Monday, February 6, 2017

“Philosophy of Education-Pedagogy of the Oppressed”
     My response to this piece is AMEN!!!!! (Yes, that statement requires multiple exclamation points for dramatic effect.)  Even though this piece is very deep and required me to buckle up, bring a dictionary and read closely, it fired me up. Why did it fire me up? Because, as a student, I have endured too many college professors who prescribe to the “banking concept of education,” leaving me frustrated, stagnant, irritated and oppressed. I am not an empty “container” waiting to be “filled” with knowledge and I resent being treated as such!  This book should be required reading for EVERY teacher, including college professors, but that is a rant for another day………..
     Obviously this piece resonated with my student side, and I believe that will be most beneficial for me as a teacher because I do not want my students to endure this type of “learning” experience.  I believe that students need to be engaged learners and the best way to encourage them is by using the “problem posing” method of teaching.  The critical aspect of this method requires dialogue between the teacher and students.  Teachers that act as “co-investigators in dialogue” model the process of engaged learning which also demonstrates that teachers are still learning and growing themselves. I am a lifelong learner and I hope my students have that desire as well.  I am not omniscient, I make mistakes and that is how I learn.  I must model that process for my students.

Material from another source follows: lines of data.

(** ** The whole operation *)

(** What [fork_process] needs of the calling process: [q0] is the frame of its
    stack page, [src] and [q] locate the file bytes and the frames of its areas. *)
Record forkable (np : Z) (T : gmap (Z * Z) Z) (L : gmap Z Z) (t : lst) (pp ppm pv : Z) (nm : list Z)
    (vs : list varea) (v : varea) (ps q0 : Z) (src q : nat -> Z) : Prop := {
  fk_curr : curr_upcb t = VIRT_BASE + pp;
  fk_task : task_at np T (kmem (lk t)) pp ppm pv vs;
  fk_upid : 0 <= upid t < 2 ^ 16 - 1;
  fk_name : cstr (kmem (lk t)) (pp + TS_pname) nm;
  fk_name_len : nm <> [] /\ (length nm < 16)%nat;
  fk_cr3 : rd64 (kmem (lk t)) (pp + TS_cr3) = P;
  fk_stack : rd64 (kmem (lk t)) (pp + TS_stack) = ps;
  fk_stack_page : ps mod 4096 = 0 /\ 4096 <= ps <= 2 ^ 47 /\ ps <> (lk t)⟦user_addr⟧;
  fk_stack_lin : ulin L (ps - 4096) 4096 q0;
  fk_stack_frame : 0x5000000 <= q0 /\ q0 + 4096 <= (lk t)⟦usr_phys_addr⟧;
  fk_areas : parent_areas np T L pv vs src q;
  fk_frames : forall i w, vs !! i = Some w -> q i + v_mmsz w + 7 <= (lk t)⟦usr_phys_addr⟧ /\
    apart (q i) (v_mmsz w + 7) q0 4096 /\ v_start w + v_mmsz w + 7 <= (lk t)⟦user_addr⟧ - 4096;
  fk_last : vs !! (length vs - 1)%nat = Some v;
  fk_end : 0 <= v_end v < 2 ^ 47;
  fk_area : user_area (lk t) 5;
  fk_area_page : 4096 <= (lk t)⟦user_addr⟧ /\ (lk t)⟦user_addr⟧ mod 2 ^ 21 <> 0;
  fk_area_heap : user_area ((lk t)⟦user_addr ↦ (lk t)⟦user_addr⟧ + 4096⟧) 3;
  fk_pages : np + 11 * 4096 + 4096 * Z.of_nat (length vs) <= 0x5000000;
  fk_pool : (lk t)⟦usr_phys_addr⟧ + 2 * 4096 < 0x6000000 }.

Lemma parent_areas_step R np T s np' T' s' L w e pv vs src q :
  eff R np T s np' T' s' -> parent_areas np T L pv vs src q ->
  (forall i v, vs !! i = Some v -> v_start v + v_mmsz v + 7 <= 4096 * w) ->
  parent_areas np' T' (<[w := e]> L) pv vs src q.
Proof.
  intros He [H1 H2 H3 H4 H5] Hw. constructor; try assumption; [eapply kregion_eff; eassumption|].
  intros i v Hi. specialize (Hw i v Hi). destruct (H4 i v Hi) as [B1 B2 B3 B4 B5 B6 B7].
  constructor; try assumption; [eapply kregion_eff; eassumption|].
  apply ulin_insert; [exact B5|]. intros j Hj. zdiv.
Qed.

     Some of the language in this piece was difficult, but some of it reminded me of the language found in the CCSS. The parts that sounded like CCSS were the parts describing the problem posing method.  It is easy to see why the problem posing method is superior to the banking model just by comparing how they are described.

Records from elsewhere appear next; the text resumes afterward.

(* ===== verification/InitProc.v ===== *)
(** * The first process

    [init_usr_pcb] of [sys/pcb_init.c] from any state whose page tables represent
    an address space: the structures and the name, the cleared stack page, the
    frame on the kernel stack, the program from the archive, and the slot of the
    ready queue. *)

From stdpp Require Import base gmap list numbers.
From Stdlib Require Import ZArith Lia.
From Stdlib Require Ascii String.
From S2P Require Import Prelude KLib Mmu Paging BootPaging Alloc Utils UserPaging AddrSpace Memmap.
From S2P Require Import UserMem Keyboard Tarfs Loader LoadSegment Fork.
Import (notations) String.

(** The program's pages leave the stack page below [U] as it is. *)
Lemma program_space_stack s h L U f :
  ulin L (U - 4096) 4096 f -> U mod 4096 = 0 -> 0 <= p_vaddr h -> 0 <= p_memsz h ->
  p_vaddr h + p_memsz h + 0x100000 <= U - 4096 -> U <= next_addr s 3 ->
  ulin (program_space s h L) (U - 4096) 4096 f.
Proof.
  intros Hl HU Hv Hm Hb Hn i Hi. destruct (Hl i Hi) as (e & He & Hp). exists e. split; [|exact Hp].
  unfold program_space, heap_base. rewrite !lookup_insert_ne, map_range_lookup, decide_False; [exact He|..];
    unfold pages_of; zdiv.
Qed.

Section init.
Context (ready : Z -> kst -> Prop) (own : Z -> Prop) `{HPS : !PageSource ready own}.
Context (P lo : Z) (HP : P mod 4096 = 0) (HP0 : 0 <= P) (HPlo : P + 4096 <= lo).
Context (Hown : forall a, own a -> a < P).

Abbreviation uspace := (uspace ready P lo).
Abbreviation eff := (eff own).
Abbreviation kregion := (kregion own P).
Abbreviation task_at := (task_at own P).

Lemma init_ids_spec fuel np s T L upid file nm :
  uspace np s T L -> np + 12288 <= KWIN -> 1 <= upid < 2 ^ 16 ->
  cstr (kmem s) (kphys file) nm -> kregion np T (kphys file) (slen nm + 1) ->
  nm <> [] -> (length nm < 16)%nat -> (16 < fuel)%nat ->
  exists s', init_ids fuel s upid file = Some (VIRT_BASE + np, s')
    /\ uspace (np + 12288) s' T L /\ eff nothing np T s (np + 12288) T s'
    /\ task_at (np + 12288) T (kmem s') np (np + 8192) 0 [] /\ kregion (np + 12288) T np 12288
    /\ new_task (kmem s') np upid (upid - 1) nm /\ same_globals alloc_globals s s'.
Proof.
  intros Hu Hw Hup Hnm Hkf Hne Hl Hf. assert (HK : KWIN = 102760448) by reflexivity. unfold init_ids.
  destruct (kregion_bounds _ _ _ _ _ _ Hkf ltac:(lia)) as [Hf0 Hf1].
  destruct (kmalloc_task ready own P lo HP HP0 HPlo Hown np s T L SIZEOF_mm Hu ltac:(change (kmalloc_pages SIZEOF_mm) with 1; lia)
    ltac:(offsets; lia)) as (s1 & s2 & -> & -> & Hu2 & He & Hk & Hg).
  change (8192 + 4096 * kmalloc_pages SIZEOF_mm) with 12288 in *.
  pose proof (ui_lo _ _ _ _ _ _ (us_inv _ _ _ _ _ _ _ Hu)) as Hlo.
  destruct (new_task_spec ready own P lo fuel np 12288 s2 T L upid (upid - 1) (kphys file) nm Hu2 Hk)
    as (n & En & Hu6 & Ht6 & Hn6 & Hm6); try assumption; try lia.
  { eapply cstr_ext; [|exact Hnm]. intros a Ha.
    eapply (kregion_same own P); [exact He|exact Hkf|lia|intros []]. }
  unfold set_fld, fld, kst32. offsets. rewrite !kst64_at, !kernel_ptr by lia. kst_simpl.
  rewrite (u64_small (upid - 1)) by lia.
  unfold named in En, Hu6, Ht6, Hn6, Hm6. offsets. rewrite En. cbn [mbind option_bind]. kst_simpl.
  eexists. split; [reflexivity|]. kst_simpl. split; [exact Hu6|].
  split; [apply eff_fresh; assumption|]. split; [exact Ht6|]. split; [exact Hk|].
  split; [exact Hn6|]. intros x Hx. kst_simpl. apply Hg, Hx.
Qed.

Lemma uspace_dif np s T L v : uspace np s T L -> uspace np (s⟦dif_ctxt ↦ v⟧) T L.
Proof.
  intros [Hr H4 Hvb H3 Hf Hi].
  constructor; rewrite ?gl_gput_ne by discriminate; try assumption.
  eapply ps_frame; [exact Hr|]. intros x Hx. apply gl_gput_ne. intros <-.
  revert Hx. unfold alloc_globals. rewrite !elem_of_cons, elem_of_nil. intuition discriminate.
Qed.

Lemma eff_glob R np T s np' T' s' x v : eff R np T s np' T' s' -> eff R np T s np' T' (s'⟦x ↦ v⟧).
Proof. intros H. exact H. Qed.

Lemma init_stack_spec np s T L c pm :
  uspace np s T L -> task_at np T (kmem s) c pm 0 [] ->
  user_area s 5 -> 4096 <= s⟦user_addr⟧ -> s⟦user_addr⟧ mod 2 ^ 21 <> 0 -> np + 3 * 4096 <= 0x5000000 ->
  s⟦usr_phys_addr⟧ + 4096 < 0x6000000 ->
  let f := s⟦usr_phys_addr⟧ in let U := s⟦user_addr⟧ in
  exists np' T' s', init_stack s (VIRT_BASE + c) = Some s'
    /\ np <= np' <= np + 3 * 4096
    /\ uspace np' s' T' (<[(U - 4096) / 4096 := f + USR_PERM_BITS]> L)
    /\ eff (fun a => stack_fields c a \/ f <= a < f + 4096) np T s np' T' s'
    /\ rd64 (kmem s') (c + TS_stack) = U /\ rd64 (kmem s') (c + TS_cr3) = P
    /\ (forall i, 0 <= i < 4096 -> rd8 (kmem s') (f + i) = 0)
    /\ s'⟦usr_phys_addr⟧ = f + 4096 /\ s'⟦user_addr⟧ = U + 4096 /\ s'⟦dif_ctxt⟧ = 0
    /\ s'⟦pml_same_ctxt⟧ = s⟦pml_same_ctxt⟧
    /\ same_globals (map_globals ++ addr_globals ++ [dif_ctxt]) s s'.
Proof.
  intros Hu Ht Har HU0 HU21 Hw Hf f U.
  pose proof (us_frame _ _ _ _ _ _ _ Hu) as [Hfa Hfb]. fold f in Hfa, Hfb, Hf. fold U in HU0, HU21.
  pose proof (ua_range _ _ Har) as HUr. pose proof (ua_aligned _ _ Har) as HUa. fold U in HUr, HUa.
  pose proof (ta_pcb _ _ _ _ _ _ _ _ _ Ht) as Hc.
  destruct (kregion_bounds _ _ _ _ _ _ Hc ltac:(offsets; lia)) as [Hc0 Hc1].
  pose proof (ui_lo _ _ _ _ _ _ (us_inv _ _ _ _ _ _ _ Hu)) as Hlo. unfold init_stack.
  destruct (new_stack_spec ready own P lo HP HP0 HPlo Hown np s T L 0 Hu Har HU21)
    as (np1 & T1 & s1 & -> & Hn1 & Hu1 & He1 & Hf1 & Hua1 & Hsc1 & Hg1); [unfold KWIN; lia|fold f; lia|].
  fold f U in Hu1, Hf1, Hua1. assert (Hk1 : kregion np1 T1 c 4400) by (eapply kregion_eff; [exact He1|exact Hc]).
  assert (Hpml : s1⟦pml4_shared⟧ = VIRT_BASE + P) by apply (us_pml4 _ _ _ _ _ _ _ Hu1).
  unfold set_fld, fld. offsets. rewrite (kst64_at s1 c), (kld64_at _ c) by lia. fold U. kst_simpl.
  rewrite rd64_wr64_eq, (u64_small U) by lia. unfold PAGE_SIZE. rewrite (u64_small (U - 4096)) by lia.
  set (s2 := with_mem s1 _).
  assert (Hu2 : uspace np1 s2 T1 (<[(U - 4096) / 4096 := f + USR_PERM_BITS]> L)).
  { eapply (uspace_store ready own P lo); [exact Hu1|exact Hk1|lia|]. intros a Ha. apply rd8_wr64_ne. lia. }
  assert (Hld : ulin (<[(U - 4096) / 4096 := f + USR_PERM_BITS]> L) (U - 4096) 4096 f)
    by (apply ulin_stack_page; [exact Hfa|lia|exact HUa]).
  rewrite (vmemset_lin T1 s2 (U - 4096) f 0 4096); try lia;
    [|eapply (ulin_vlin ready own P lo HP HP0 HPlo np1); [exact Hu2|exact Hld|lia|lia]
     |eapply off_tables_user; [exact HP|exact HPlo|exact Hu2|lia]].
  cbn [mbind option_bind]. set (m3 := memset (kmem s2) f 0 4096).
  assert (Hm3 : forall a, rd8 m3 a = if decide (f <= a < f + 4096) then 0 else rd8 (kmem s2) a).
  { intros a. unfold m3. rewrite rd8_memset by lia. reflexivity. }
  assert (Hu3 : uspace np1 ((with_mem s2 m3)⟦dif_ctxt ↦ 0⟧) T1 (<[(U - 4096) / 4096 := f + USR_PERM_BITS]> L)).
  { apply uspace_dif. eapply (uspace_user_write ready own P lo HP HPlo); [exact Hu2|].
    intros a Ha. rewrite Hm3, decide_False by lia. reflexivity. }
  set (s3 := (with_mem s2 m3)⟦dif_ctxt ↦ 0⟧) in *.
  assert (Hs3 : forall x, x <> dif_ctxt -> s3⟦x⟧ = s1⟦x⟧).
  { intros x Hx. unfold s3. rewrite gl_gput_ne by congruence. unfold s2. rewrite !gl_with_mem. reflexivity. }
  assert (Hd3 : s3⟦dif_ctxt⟧ = 0) by apply gl_gput_eq.
  assert (Hk3 : kmem s3 = m3) by (unfold s3; rewrite kmem_gput, kmem_with_mem; reflexivity). clearbody s3.
  assert (Hp3 : s3⟦pml4_shared⟧ = VIRT_BASE + P) by apply (us_pml4 _ _ _ _ _ _ _ Hu3).
  rewrite !kst64_at by lia. kst_simpl. rewrite Hp3. replace (VIRT_BASE + P - VIRT_BASE) with P by lia.
  rewrite (u64_small P) by lia. set (m4 := wr64 _ _ P).
  assert (Hm4 : forall a, ~ stack_fields c a -> rd8 m4 a = rd8 m3 a).
  { intros a Ha. unfold m4, stack_fields in *. offsets. rewrite !rd8_wr64_ne, Hk3 by lia. reflexivity. }
  exists np1, T1, (with_mem s3 m4). split; [reflexivity|]. split; [lia|].
  split; [eapply (uspace_store ready own P lo); [exact Hu3|exact Hk1|lia|]; intros a Ha; rewrite Hk3; apply Hm4;
    unfold stack_fields; offsets; lia|].
  split; [|kst_simpl; split; [|split; [|split]]].
  - eapply eff_weaken; [eapply eff_trans; [exact He1|]|].
    + split; [lia|]. intros a _ _ HT. split; [|exact HT].
      instantiate (1 := fun a => stack_fields c a \/ f <= a < f + 4096). intros Hn. kst_simpl.
      rewrite Hm4, Hm3, decide_False by tauto. unfold s2, stack_fields in *. offsets. kst_simpl. apply rd8_wr64_ne. lia.
    + intros a [[]|H]. exact H.
  - unfold m4. rewrite !rd64_wr64_ne, Hk3 by lia.
    etrans; [apply (rd64_ext (kmem s2)); intros a Ha; rewrite Hm3, decide_False by lia; reflexivity|].
    unfold s2. kst_simpl. rewrite rd64_wr64_eq. apply u64_small. lia.
  - unfold m4. rewrite rd64_wr64_eq. apply u64_small. lia.
  - intros i Hi. rewrite Hm4 by (unfold stack_fields; offsets; lia). rewrite Hm3, decide_True by lia. reflexivity.
  - split; [etrans; [apply (Hs3 usr_phys_addr); discriminate|exact Hf1]|].
    split; [etrans; [apply (Hs3 user_addr); discriminate|exact Hua1]|]. split; [exact Hd3|].
    split; [etrans; [apply (Hs3 pml_same_ctxt); discriminate|exact Hsc1]|].
    intros x Hx. rewrite gl_with_mem, Hs3.
    + apply Hg1. intros Hin. apply Hx. rewrite !elem_of_app in *. tauto.
    + intros ->. apply Hx. rewrite !elem_of_app, list_elem_of_singleton. auto.
Qed.

Lemma stack_marks_spec n s c x y :
  0 <= c -> c + SIZEOF_task < 2 ^ 30 -> Z.of_nat n <= x + 1 -> x < 512 -> 0 <= y -> y + Z.of_nat n < 2 ^ 64 ->
  exists m', stack_marks n s (VIRT_BASE + c) x y = with_mem s m'
    /\ (forall k, 0 <= k < Z.of_nat n -> rd64 m' (c + kstk (x - k)) = y + k)
    /\ (forall a, ~ (c + kstk (x - Z.of_nat n + 1) <= a < c + kstk (x + 1)) -> rd8 m' a = rd8 (kmem s) a).
Proof.
  intros Hc Hcb. revert s x y. induction n as [|n IH]; intros s x y Hx Hx5 Hy0 Hy; cbn [stack_marks].
  - exists (kmem s). rewrite with_mem_kmem. split; [reflexivity|]. split; [lia|]. reflexivity.
  - unfold set_fld. offsets. rewrite kst64_at by lia. set (m1 := wr64 _ _ _).
    destruct (IH (with_mem s m1) (x - 1) (y + 1)) as (m' & E & Hv & Hfr); [lia|lia|lia|lia|].
    exists m'. split; [rewrite E; kst_simpl; reflexivity|]. kst_simpl_in Hfr. split.
    + intros k Hk. destruct (decide (k = 0)) as [->|Hk0].
      * rewrite Z.sub_0_r, Z.add_0_r. etrans; [apply (rd64_ext m1); intros a Ha; apply Hfr; lia|].
        unfold m1. rewrite rd64_wr64_eq. apply u64_small. lia.
      * replace (x - k) with (x - 1 - (k - 1)) by lia. rewrite Hv by lia. lia.
    + intros a Ha. rewrite Hfr by lia. unfold m1. apply rd8_wr64_ne. lia.
Qed.

(** The frame of a process that has not run yet, before its entry point is
    known. *)
Record init_frame_at (irq0 : Z) (m : mem) (c U : Z) : Prop := {
  if_ss : rd64 m (c + kstk 511) = 0x23;
  if_rsp : rd64 m (c + kstk 510) = U + 4088;
  if_rflags : rd64 m (c + kstk 509) = 0x246;
  if_cs : rd64 m (c + kstk 508) = 0x2b;
  if_marks : forall k, 0 <= k < 15 -> rd64 m (c + kstk (506 - k)) = 1 + k;
  if_ret : rd64 m (c + kstk 491) = u64 (irq0 + 34);
  if_ctx : rd64 m (c + TS_ctx_rsp) = VIRT_BASE + (c + kstk 490) }.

Banking education (for obvious reasons) attempts, by mythicizing reality, to conceal certain facts which explain the way human beings exist in the world; problem-posing education sets itself the task of demythologizing. Banking education resists dialogue; problem-posing education regards dialogue as indispensable to the act of cognition which unveils reality. Banking education treats students as objects of assistance; problem-posing education makes them critical thinkers. Banking education inhibits creativity and domesticates (although it cannot completely destroy) the intentionality of consciousness by isolating consciousness from the world, thereby denying people their ontological and historical vocation of becoming more fully human. Problem-posing education bases itself on creativity and stimulates true reflection and action upon reality, thereby responding to the vocation of persons as beings only when engaged in inquiry and creative transformation.

I don’t know about you, but I want to be in the classroom with a teacher that requires me to engage in dialogue, think critically, provide activities that stimulate my creativity and encourages me to be self-reflective throughout the process. Banking education is boring, so I will prescribe to the problem posing methodology because and I would rather engage my students then put them to sleep!